Of course, psychotherapy always had one thing going for it: talking to another person can help. That person need not have been a psychotherapist—it could be your brother, aunt, pastor, or best friend—but by and large psychotherapists were good at listening, empathizing, reflecting back, and so on, qualities in short supply among people not paid to exhibit them. That was always what psychotherapy had going for it. But it also had all the negatives I just described; and so, the chickens were really bound to come home to roost.

So, what might now save psychotherapy? Shifting its feet. Rather than promoting itself as expert talk of one sort—expert at “diagnosing and treating mental disorders” or expert at “reducing mental and emotional distress” or expert at “solving problems of living,” it could—and really ought to—promote itself as the best investigative tool around, one that uses the scientific method (by floating hypotheses and checking them out) rather than pretending to be a pseudo-medical enterprise or a medical sub-specialty (which it is not).

If psychotherapy shifted in the direction of promoting itself as the premier investigative tool for understanding emotional health and problems in living, and lived up to that promotion, that would change its footing, putting it on much more solid ground. It would also help therapists better know what they were actually doing in session, in addition to listening: they would be investigating. A great body of knowledge around what constituted smart investigating could grow, all therapists could be trained in something really useful and actionable (ways of investigating), and, insofar as human nature is amenable to being investigated, finally some smart investigating could commence.

I’m calling this reframed, redefined and rebranded version of psychotherapy multi-lens therapy, to put the emphasis on where it ought to have been put all along: not on diagnosing, not on problem-solving, not even on relating (which is a good and lovely thing), but on investigating. A multi-lens therapist would be trained to look at human affairs through twenty-five specific lenses (among them the lenses of original personality, formed personality, trauma, development, family, circumstance, social connection, and life purpose and meaning) rather than reducing the enterprise to the reductionist tactic of “treating the symptoms of mental disorders.” A multi-lens therapist would be trained to accept the largeness of human reality and, as a result, would work more deeply, more powerfully—and more truthfully—with clients.

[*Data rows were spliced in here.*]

(** * N-Queens as a constraint satisfaction problem, solved by backtracking

    A shallow embedding of the notebook [AIND-Constraint_Satisfaction.ipynb]:
    the symbolic constraints [diffRow] and [diffDiag], the class
    [NQueensCSP] and the search functions [select], [order_values],
    [backtracking_search] and [backtrack].

    Python dictionaries are finite maps ([gmap]); the assignment dictionary,
    which the search mutates in place and shares between all recursive
    calls, is threaded explicitly through [backtrack]. Exceptions are the
    left summand of [result]. *)

From stdpp Require Import base decidable option list strings pretty gmap fin_maps.
From Stdlib Require Import ZArith Lia.

Local Open Scope Z_scope.

(** ** Exceptions *)

Inductive exn : Type :=
| ValueError
| KeyError
| AttributeError.

Abbreviation result A := (sum exn A).

Global Instance exn_eq_dec : EqDecision exn.
Proof. solve_decision. Defined.

(** ** Symbols and symbolic expressions

    A sympy symbol is identified by its name. *)

Abbreviation symbol := string (only parsing).

Definition Symbol (name : string) : symbol := name.

(** [symbols prefix n] is sympy's [symbols('<prefix>:<n>')] for a range
    [0 .. n-1]: the symbols [<prefix>0], ..., [<prefix>(n-1)]. *)
Definition symbols (prefix : string) (n : nat) : list symbol :=
  (λ i : nat, Symbol (prefix +:+ pretty i)) <$> seq 0 n.

(** The fragment of sympy expressions the notebook builds: integer
    arithmetic over symbols, disequalities and conjunctions. *)
Inductive expr : Type :=
| Sym (s : symbol)
| Int (z : Z)
| Add (a b : expr)
| Sub (a b : expr).

Inductive bexpr : Type :=
| Ne (a b : expr)
| And (p q : bexpr).

Global Instance expr_eq_dec : EqDecision expr.
Proof. solve_decision. Defined.

Global Instance bexpr_eq_dec : EqDecision bexpr.
Proof. solve_decision. Defined.

Fixpoint expr_free_symbols (e : expr) : list symbol :=
  match e with
  | Sym s => [s]
  | Int _ => []
  | Add a b | Sub a b => expr_free_symbols a ++ expr_free_symbols b
  end.

Fixpoint free_symbols (b : bexpr) : list symbol :=
  match b with
  | Ne a b => expr_free_symbols a ++ expr_free_symbols b
  | And p q => free_symbols p ++ free_symbols q
  end.

(** Substitution of expressions for symbols. The replacement values used
    by the notebook are symbols of the model or integers, never symbols
    that are themselves replaced, so sympy's substitution acts as a
    simultaneous one. *)
Fixpoint subs_expr (m : gmap symbol expr) (e : expr) : expr :=
  match e with
  | Sym s => default (Sym s) (m !! s)
  | Int z => Int z
  | Add a b => Add (subs_expr m a) (subs_expr m b)
  | Sub a b => Sub (subs_expr m a) (subs_expr m b)
  end.

Fixpoint subs_bexpr (m : gmap symbol expr) (b : bexpr) : bexpr :=
  match b with
  | Ne a b => Ne (subs_expr m a) (subs_expr m b)
  | And p q => And (subs_bexpr m p) (subs_bexpr m q)
  end.

(** The value of an arithmetic expression, when all its symbols are bound. *)
Fixpoint eval_expr (e : expr) : option Z :=
  match e with
  | Sym _ => None
  | Int z => Some z
  | Add a b =>
      match eval_expr a, eval_expr b with
      | Some x, Some y => Some (x + y)
      | _, _ => None
      end
  | Sub a b =>
      match eval_expr a, eval_expr b with
      | Some x, Some y => Some (x - y)
      | _, _ => None
      end
  end.

(** Truth of a boolean expression: true, false, or still symbolic. *)
Inductive truth : Type :=
| IsTrue
| IsFalse
| Indeterminate.

Global Instance truth_eq_dec : EqDecision truth.
Proof. solve_decision. Defined.

Fixpoint evaluate (b : bexpr) : truth :=
  match b with
  | Ne a b =>
      match eval_expr a, eval_expr b with
      | Some x, Some y => if decide (x = y) then IsFalse else IsTrue
      | _, _ => Indeterminate
      end
  | And p q =>
      match evaluate p, evaluate q with
      | IsFalse, _ | _, IsFalse => IsFalse
      | IsTrue, IsTrue => IsTrue
      | _, _ => Indeterminate
      end
  end.

(** ** Constraints

    Modelled from the spec: the helper [util.constraint], which the
    notebook imports and whose source is not part of the repository
    snapshot. Following sections 3 and 9 of the specification a constraint
    is a named predicate over symbols that can be substituted into and
    evaluated to true, false or indeterminate; as a Python condition it is
    false only when it evaluates to false, so a partially bound constraint
    passes. Two constraints are the same element of a Python set when they
    have the same name and the same expression. *)
Record Constraint : Type := constraint { name : string; expression : bexpr }.

Global Instance Constraint_eq_dec : EqDecision Constraint.
Proof. solve_decision. Defined.

(** [c.subs(m)] *)
Definition subs (m : gmap symbol expr) (c : Constraint) : Constraint :=
  constraint (name c) (subs_bexpr m (expression c)).

(** [c.free_symbols], a set *)
Definition constraint_free_symbols (c : Constraint) : list symbol :=
  remove_dups (free_symbols (expression c)).

(** [bool(c)], the condition [not c] being its negation. *)
Definition truthy (c : Constraint) : bool :=
  match evaluate (expression c) with
  | IsFalse => false
  | _ => true
  end.

(** *** The two constraint generators of the notebook *)

Definition rows : list symbol := symbols "X" 2.
Definition col_diff : symbol := Symbol "Y".

Definition diffRow : Constraint :=
  constraint "diffRow" (Ne (Sym (rows !!! 0%nat)) (Sym (rows !!! 1%nat))).

Definition diffDiag : Constraint :=
  constraint "diffDiag"
    (And (Ne (Sym (rows !!! 0%nat)) (Add (Sym (rows !!! 1%nat)) (Sym col_diff)))
         (Ne (Sym (rows !!! 0%nat)) (Sub (Sym (rows !!! 1%nat)) (Sym col_diff)))).

(** ** Python sets and dictionaries *)

(** [s.update(items)] on a set kept as a duplicate-free list. *)
Definition set_add {A} `{EqDecision A} (x : A) (s : list A) : list A :=
  if decide (x ∈ s) then s else s ++ [x].

Definition set_update {A} `{EqDecision A} (items : list A) (s : list A) : list A :=
  foldl (λ acc x, set_add x acc) s items.

(** [len(d)] *)
Definition len (d : gmap symbol Z) : Z := Z.of_nat (size d).

(** [del d[k]] raises [KeyError] when [k] is not bound. *)
Definition del (k : symbol) (d : gmap symbol Z) : result (gmap symbol Z) :=
  match d !! k with
  | Some _ => inr (delete k d)
  | None => inl KeyError
  end.

(** [for k in ks: del d[k]] *)
Fixpoint del_all (ks : list symbol) (d : gmap symbol Z) : result (gmap symbol Z) :=
  match ks with
  | [] => inr d
  | k :: ks' =>
      match del k d with
      | inl e => inl e
      | inr d' => del_all ks' d'
      end
  end.

(** [d.update(other)]: the bindings of [other] win. *)
Definition update (other d : gmap symbol Z) : gmap symbol Z := other ∪ d.

(** [d.keys()] *)
Definition keys (d : gmap symbol Z) : list symbol := (map_to_list d).*1.

(** ** The N-Queens CSP class *)

Module NQueensCSP.

Record t : Type := Build {
  size : Z;
  variables : list symbol;
  domains : gmap symbol (list Z);
  _constraints : gmap symbol (list Constraint)
}.

(** The body of the inner loop of [__init__] for one pair [i < j]. The
    variables [xi] and [xj] are keys of the constraint dictionary, which
    was initialised on all of [_vars], so the two dictionary accesses
    cannot fail. *)
Definition add_pair (_vars : list symbol) (i : nat)
    (cs : gmap symbol (list Constraint)) (j : nat) : gmap symbol (list Constraint) :=
  let xi := _vars !!! i in
  let xj := _vars !!! j in
  let diffRow_constraint :=
    subs (<[rows !!! 0%nat := Sym xi]> (<[rows !!! 1%nat := Sym xj]> ∅)) diffRow in
  let diffDiag_constraint :=
    subs (<[rows !!! 0%nat := Sym xi]> (<[rows !!! 1%nat := Sym xj]>
           (<[col_diff := Int (Z.of_nat j - Z.of_nat i)]> ∅))) diffDiag in
  let cs := alter (set_update [diffRow_constraint; diffDiag_constraint]) xi cs in
  alter (set_update [diffRow_constraint; diffDiag_constraint]) xj cs.

(** [for i in range(N): for j in [j for j in range(N) if i < j]: ...] *)
Definition add_constraints (n : nat) (_vars : list symbol)
    (cs : gmap symbol (list Constraint)) : gmap symbol (list Constraint) :=
  foldl (λ cs i,
           foldl (add_pair _vars i) cs
                 (filter (λ j, (i < j)%nat) (seq 0 n)))
        cs (seq 0 n).

(** [NQueensCSP(N)]. The range string ['A:%d' % N] is only well formed
    for a non-negative [N]: sympy's [symbols] raises [ValueError] on a
    negative upper bound. [range(N)] is empty for [N <= 0]. The domain,
    a set of small integers, is enumerated in increasing order. *)
Definition __init__ (N : Z) : result t :=
  if decide (N < 0) then inl ValueError
  else
    let n := Z.to_nat N in
    let _vars := symbols "A" n in
    let _domain := Z.of_nat <$> seq 0 n in
    let doms : gmap symbol (list Z) := list_to_map ((λ v, (v, _domain)) <$> _vars) in
    let cons : gmap symbol (list Constraint) := list_to_map ((λ x, (x, [])) <$> _vars) in
    inr {| size := N;
           variables := _vars;
           domains := doms;
           _constraints := add_constraints n _vars cons |}.

(** The read-only property [constraints]: the union of all entries. *)
Definition constraints (self : t) : list Constraint :=
  map_fold (λ _ _cons acc, set_update _cons acc) [] (_constraints self).

Definition is_complete (self : t) (assignment : gmap symbol Z) : bool :=
  bool_decide (len assignment = size self).

(** The loop of [is_consistent] over the constraints of [var]. *)
Fixpoint check_constraints (cs : list Constraint) (var : symbol) (value : Z)
    (assignment : gmap symbol Z) : bool :=
  match cs with
  | [] => true
  | c :: cs' =>
      let assignment_constraint := subs {[var := Int value]} c in
      let assignment_constraint := subs (Int <$> assignment) assignment_constraint in
      if negb (truthy assignment_constraint) then false
      else check_constraints cs' var value assignment
  end.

The enterprise of helping another person through talking is worth saving. It always has been worthwhile and it will always continue to be worthwhile for one person to unburden himself or herself to another person, for one person to seek advice from another person, for one person to use another person as a sensible sounding board. For psychotherapy to distinguish itself from all that, for it to represent a real body of knowledge, and for it to be useful in its own right, it needs to grow and change. It needs to become the home of smart investigating and the place where you come when something human needs figuring out. It is not that yet—but it could become that.